_Input data:_
#####
Lemma atleast_add_words gas pos w : 0 <= gas -> atleast gas (add_words gas pos w).
Proof.
  intros Hg. apply atleast_bind; [apply Back_any|]. intros x.
  eapply atleast_andthen; [apply atleast_to_uint64|]. intros y Hy.
  eapply atleast_andthen; [apply atleast_safe_mul|]. intros z Hz. apply atleast_safe_add; lia.
Qed.

Ltac consts := rewrite ?Henv in *; simpl in *; unfold CopyGas, LogGas, LogDataGas, LogTopicGas, Keccak256WordGas, CreateGas, Create2Gas, ExpGas,
  GasQuickStep, GasFastestStep, GasFastStep, GasMidStep, GasSlowStep, GasExtStep, JumpdestGas,
  NetSstoreNoopGas, NetSstoreInitGas, NetSstoreCleanGas, NetSstoreDirtyGas in *;
  repeat match goal with |- context [u64 ?x] => generalize (u64_range x); generalize (u64 x); intros ? ? end;
  first [lia | match goal with H : context [u64 ?x] |- _ => pose proof (u64_range x); lia end].
Ltac costs_step :=
  match goal with
  | |- forall _, _ => intros ?
  | |- atleast _ (ret _) => apply atleast_ret; simpl; try exact I; try consts
  | |- atleast _ (bindM (Back _) _) => apply atleast_bind; [apply Back_any|]
  | |- atleast _ (bindM (st _) _) => apply atleast_bind; [apply op_any; solve [eauto with vm_op]|]
  | |- atleast _ (bindM get_contract _) => apply atleast_bind; [by intros ?|]
  | |- atleast _ (bindM (get_account _) _) => apply atleast_bind; [intros ?; apply post_bind; eapply post_mono; [apply op_any; constructor|done]|]
  | |- atleast _ (bindM (memoryGasCost _) _) => fail 1
  | |- atleast _ (andthen (memoryGasCost _) _) => eapply atleast_andthen; [apply atleast_memory|]
  | |- atleast _ (andthen (to_uint64 _) _) => eapply atleast_andthen; [apply atleast_to_uint64|]
  | |- atleast _ (andthen (safe_mul _ _) _) => eapply atleast_andthen; [apply atleast_safe_mul|]
  | |- atleast _ (andthen (safe_add ?x ?y) _) =>
      apply (atleast_andthen (x + y)); [apply atleast_safe_add; try apply u64_range; simpl; try consts|]
  | |- atleast _ (safe_add _ _) => apply atleast_safe_add; try apply u64_range; simpl; try consts
  | |- atleast _ (add_words _ _ _) => eapply atleast_le; [apply atleast_add_words; consts|consts]
  | |- atleast _ (if ?b then _ else _) => destruct b
  | |- atleast _ (bindM _ _) => apply atleast_bind; [solve [within]|]
  end.
Ltac costs := rewrite ?Henv; simpl; repeat costs_step.

Lemma cost_copier pos k n : 0 <= k -> atleast k (memoryCopierGas pos k n).
Proof. intros Hk. unfold memoryCopierGas. costs. Qed.

Lemma cost_SStore n : atleast 200 (gasSStore n).
Proof.
  unfold gasSStore. costs; repeat (apply atleast_bind; [within|intros []]); apply atleast_ret; consts.
Qed.

Lemma cost_memory_step n : atleast 3 (memory_step n).
Proof.
  intros s. unfold memory_step. apply post_bind. eapply post_mono; [apply atleast_memory|].
  intros [err|c] s' Hc; [done|]. eapply post_mono; [apply (atleast_safe_add 3); consts|done].
Qed.

(** What is set aside for a call is part of the price. *)
Lemma reserve_spec base (s : Machine St) :
  0 <= base -> post False (reserve_call_gas env base) s (fun r (s' : Machine St) =>
    only_costs s s' /\
    match r with inr c => 0 <= call_gas_tmp (m_evm s') < 2 ^ 64 /\ c = base + call_gas_tmp (m_evm s') | inl _ => True end).
Proof.
  intros Hb. unfold reserve_call_gas, Back, post, bindM, get_contract, get_stack, modify_st, safe_add, ret. simpl.
  destruct (m_stack s !! 0%nat) as [callCost|]; [|exact I]. simpl.
  destruct (callGas (gas_table env) (contract_gas (m_contract s)) base callCost) as [err|tmp] eqn:E; simpl.
  - done.
  - split; [done|].
    assert (Ht : 0 <= tmp < 2 ^ 64).
    { unfold callGas in E. rewrite Henv in E. simpl in E.
      pose proof (u64_range (contract_gas (m_contract s) - base)) as Hr. pose proof (u64_range callCost) as Hc.
      set (av := u64 (contract_gas (m_contract s) - base)) in *. pose proof (Z.div_le_upper_bound av 64 av).
      pose proof (Z.div_pos av 64). unfold w_Uint64 in E. destruct (_ || _); injection E as <-; lia. }
    destruct (SafeAdd_spec base tmp) as [->| ->]; try lia; done.
Qed.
#####
_Task item:_ Check each line of the records for the word "callCost", and show the lines that contain it.

_Reply:_
  destruct (m_stack s !! 0%nat) as [callCost|]; [|exact I]. simpl.
  destruct (callGas (gas_table env) (contract_gas (m_contract s)) base callCost) as [err|tmp] eqn:E; simpl.
      pose proof (u64_range (contract_gas (m_contract s) - base)) as Hr. pose proof (u64_range callCost) as Hc.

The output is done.